One week after the Senate committee reviewing the health accord called for stronger federal leadership and new pan-Canadian programs (pharmacare and continuing care), the budget shows a federal government in retreat. It offered nothing substantial to Canadians struggling to pay for prescription drugs, care for their ailing parents, or get high-quality affordable care outside of hospitals.

What we need

We need the federal government to negotiate with the provinces a new ten year health accord that will protect, strengthen and expand Medicare.

An accord that protects Medicare would deliver stable and sufficient federal funding, not cuts, and would maintain national standards, starting with the Canada Health Act.

An accord that strengthens Medicare would promote public sector innovations like more healthy, local food in hospitals; cleaner health care facilities, to combat healthcare association infections, and; more teamwork, where every provider uses their skills and experience to the fullest.

An accord that expands Medicare would create a pan-Canadian program for home care and nursing home care, a universal pharmacare program, expanded community health services, and better coordination between all parts of the health care system.

For more details on these recommendations and why they’re needed, see CUPE’s report on the health accord.

Medicare good for families, good for the economy

Protecting, strengthening and expanding Medicare would help overburdened families, in particular the women in those families, and would provide a much-needed boost to the economy - both by freeing up unpaid caregivers to participate more fully in the labour force and by creating new jobs. Care recipients and caregivers, both paid and unpaid, are disproportionately women.
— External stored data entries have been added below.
Lemma exec_invariantes (c : Call) (self : Manager) :
  df_original (exec filtro_palabras c self) = df_original self ∧
  (alias_principal self → alias_principal (exec filtro_palabras c self)).
Proof.
  destruct c as [| |columna palabras nombre condicional cs me up parent
                 |nombre_subset palabras
                 |nombre_origen columna palabras nombre condicional cs me
                 |nombre_subset propagar_a_padre| |nombre];
    cbn [exec].
  - destruct (restaurar_anterior_final self) as [->|(h & previo & _ & ->)];
      [done|]. split; [done|]. intros _.
    unfold alias_principal, rows_of. fields. by rewrite lookup_insert_eq.
  - rewrite restaurar_todo_run. split; [done|]. intros _.
    unfold alias_principal, rows_of. fields. by rewrite lookup_singleton_eq.
  - destruct (subsets self !! nombre) as [d|] eqn:Hn.
    + by rewrite filtrar_por_palabra_existe by (by rewrite Hn).
    + rewrite filtrar_por_palabra_nuevo by done.
      destruct (filtro_palabras _ _ _ _ _ _) as [e|rows]; [done|].
      split; [done|]. by apply registrado_alias_principal.
  - destruct (agregar_excluidos_frame nombre_subset palabras self)
      as (Ho & Hp & _ & Hs & _).
    split; [done|]. unfold alias_principal, rows_of. by rewrite Hp, Hs.
  - destruct (subsets self !! nombre_origen) as [origen|] eqn:Ho.
    + destruct (subsets self !! nombre) as [d|] eqn:Hn.
      * by rewrite filtrar_subset_existe by (by rewrite ?Ho, ?Hn).
      * rewrite (filtrar_subset_nuevo _ _ _ _ _ _ _ _ _ Ho Hn).
        destruct (filtro_palabras _ _ _ _ _ _) as [e|rows]; [done|].
        split; [done|]. by apply registrado_alias_principal.
    + by rewrite filtrar_subset_ausente.
  - destruct (subsets self !! nombre_subset) as [subset|] eqn:Hn.
    + destruct (df_rows subset) as [|r rs] eqn:Hr.
      * by rewrite (aplicar_filtro_vacio _ _ _ _ Hn Hr).
      * destruct (aplicar_filtro_run nombre_subset propagar_a_padre self
                    subset Hn) as (_ & Ho & _ & Hp & _ & Hs);
          [by rewrite Hr|].
        split; [done|]. intros _. unfold alias_principal, rows_of.
        rewrite Hs, Hp. apply subsets_propagados_principal.
    + by rewrite aplicar_filtro_ausente.
  - by rewrite get_principal_run.
  - rewrite get_subset_run. by destruct (subsets self !! nombre).
Qed.

Lemma run_calls_invariantes (calls : list Call) (self : Manager) :
  df_original (run_calls filtro_palabras calls self) = df_original self ∧
  (alias_principal self →
   alias_principal (run_calls filtro_palabras calls self)).
Proof.
  revert self. induction calls as [|c calls IH]; intros self; [done|].
  unfold run_calls in *. cbn [foldl].
  destruct (IH (exec filtro_palabras c self)) as [Ho Ha].
  destruct (exec_invariantes c self) as [Ho' Ha'].
  split; [congruence|auto].
Qed.
(** * Student dashboard (app.py): data preparation, filtering and aggregation

    A shallow embedding of the script [app.py].  The script is a straight
    line of pandas calls between Streamlit calls; it is embedded as

    - the table read by [pd.read_csv] as a header and rows of cells;
    - pandas column operations as functions on lists of records;
    - Python exceptions as an error monad ([exn]);
    - Streamlit output as a list of events, with [st.stop] as an outcome.

    Numbers.  A number in a cell is a finite number, embedded in [Q] and
    compared with [Qeq]; infinities are not written.  Where the script's
    own sums and means are computed they are exact, so a statement about
    their values either leaves the arithmetic to a parameter or is made
    under a bound that keeps 64-bit integers and binary floats exact. *)

From Stdlib Require Import List Bool Arith ZArith QArith Qround Qabs String Ascii Lia.
From Stdlib Require Import Sorting.Sorted Permutation.
Import ListNotations.
Local Open Scope string_scope.
Local Open Scope list_scope.

Set Implicit Arguments.

(** ** Exceptions *)

Inductive exception :=
| KeyError (column : string)
| TypeError (what : string)
| ValueError (what : string)
| OSError (what : string)
| LibraryError (what : string).

Inductive exn (A : Type) :=
| Ok (a : A)
| Raise (e : exception).
Arguments Ok {A} a.
Arguments Raise {A} e.

Definition bind {A B} (m : exn A) (k : A -> exn B) : exn B :=
  match m with
  | Ok a => k a
  | Raise e => Raise e
  end.

(** [try: body  except Exception: handler] *)
Definition try_except {A} (body : exn A) (handler : exception -> exn A) : exn A :=
  match body with
  | Ok a => Ok a
  | Raise e => handler e
  end.

Notation "x <- m ;; k" := (bind m (fun x => k))
  (at level 61, m at next level, right associativity).

(** ** Cells *)

(** A cell of a table as [read_csv] delivers it: a number, a string, or
    missing (NaN / pd.NA), which is [None].  A number is finite: what
    pandas reads as an infinity is not written. *)
Inductive value :=
| VNum (q : Q)
| VStr (s : string).

Definition cell := option value.

Definition value_eqb (a b : value) : bool :=
  match a, b with
  | VNum p, VNum q => Qeq_bool p q
  | VStr s, VStr t => String.eqb s t
  | _, _ => false
  end.

(** Equality of values as Python's [==] sees it. *)
Definition value_eq (a b : value) : Prop :=
  match a, b with
  | VNum p, VNum q => p == q
  | VStr s, VStr t => s = t
  | _, _ => False
  end.

(** Python's [<=] on two values; comparing a number with a string raises
    TypeError, which [same_kind] detects before sorting. *)
Definition value_leb (a b : value) : bool :=
  match a, b with
  | VNum p, VNum q => Qle_bool p q
  | VStr s, VStr t => String.leb s t
  | VNum _, VStr _ => true
  | VStr _, VNum _ => false
  end.

Definition is_num (v : value) : bool :=
  match v with VNum _ => true | VStr _ => false end.

(** ** Generic list helpers: [unique], [sorted], [dropna] *)

Section ListOps.
Variable A : Type.
Variable eqb : A -> A -> bool.
Variable leb : A -> A -> bool.

Definition mem (x : A) (l : list A) : bool := existsb (eqb x) l.

(** [Series.unique()]: distinct values in order of first appearance. *)
Fixpoint unique_acc (seen l : list A) : list A :=
  match l with
  | [] => []
  | x :: l' => if mem x seen then unique_acc seen l'
               else x :: unique_acc (x :: seen) l'
  end.

Definition unique (l : list A) : list A := unique_acc [] l.

Fixpoint insert (x : A) (l : list A) : list A :=
  match l with
  | [] => [x]
  | y :: l' => if leb x y then x :: y :: l' else y :: insert x l'
  end.

(** [sorted(...)] on a list whose elements are mutually comparable. *)
Fixpoint sorted (l : list A) : list A :=
  match l with
  | [] => []
  | x :: l' => insert x (sorted l')
  end.
End ListOps.

(** [Series.dropna()] *)
Fixpoint dropna {A} (l : list (option A)) : list A :=
  match l with
  | [] => []
  | Some x :: l' => x :: dropna l'
  | None :: l' => dropna l'
  end.

(** ** Strings *)

(** [str.replace(old, new)] for a non-empty [old]: every non-overlapping
    occurrence, scanning from the left.  [skip] counts the characters of an
    occurrence still to be dropped. *)
Fixpoint replace_from (old new : string) (skip : nat) (s : string) : string :=
  match s with
  | EmptyString => EmptyString
  | String c s' =>
      match skip with
      | S k => replace_from old new k s'
      | O => if String.prefix old s
             then new ++ replace_from old new (String.length old - 1) s'
             else String c (replace_from old new 0 s')
      end
  end.

Definition str_replace (old new s : string) : string :=
  replace_from old new 0 s.

(** [Series.str.replace(old, new, regex=False)]: strings are rewritten,
    every other cell (missing or not a string) comes out missing. *)
Definition series_str_replace (old new : string) (c : cell) : cell :=
  match c with
  | Some (VStr s) => Some (VStr (str_replace old new s))
  | _ => None
  end.

(** ** The wide table *)

(** What [pd.read_csv] returns: column names and rows of cells.  A row
    shorter than the header is padded with missing cells by the parser, so
    reading past the end of a row gives [None]. *)
Record DataFrame := {
  columns : list string;
  rows : list (list cell)
}.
The chronic underfunding, deregulation, and privatization of health care hurt women most, but the ripple effects reach families, communities and society at large. Families are strained as a result of lost income for unpaid caregivers and the impacts of stress on relationships and the health of family members. Employers are affected by lost work time and the consequences of stressed-out employees. The impacts on society more generally includes lost tax revenues, higher poverty rates, family bankruptcies and increased demands on social programs.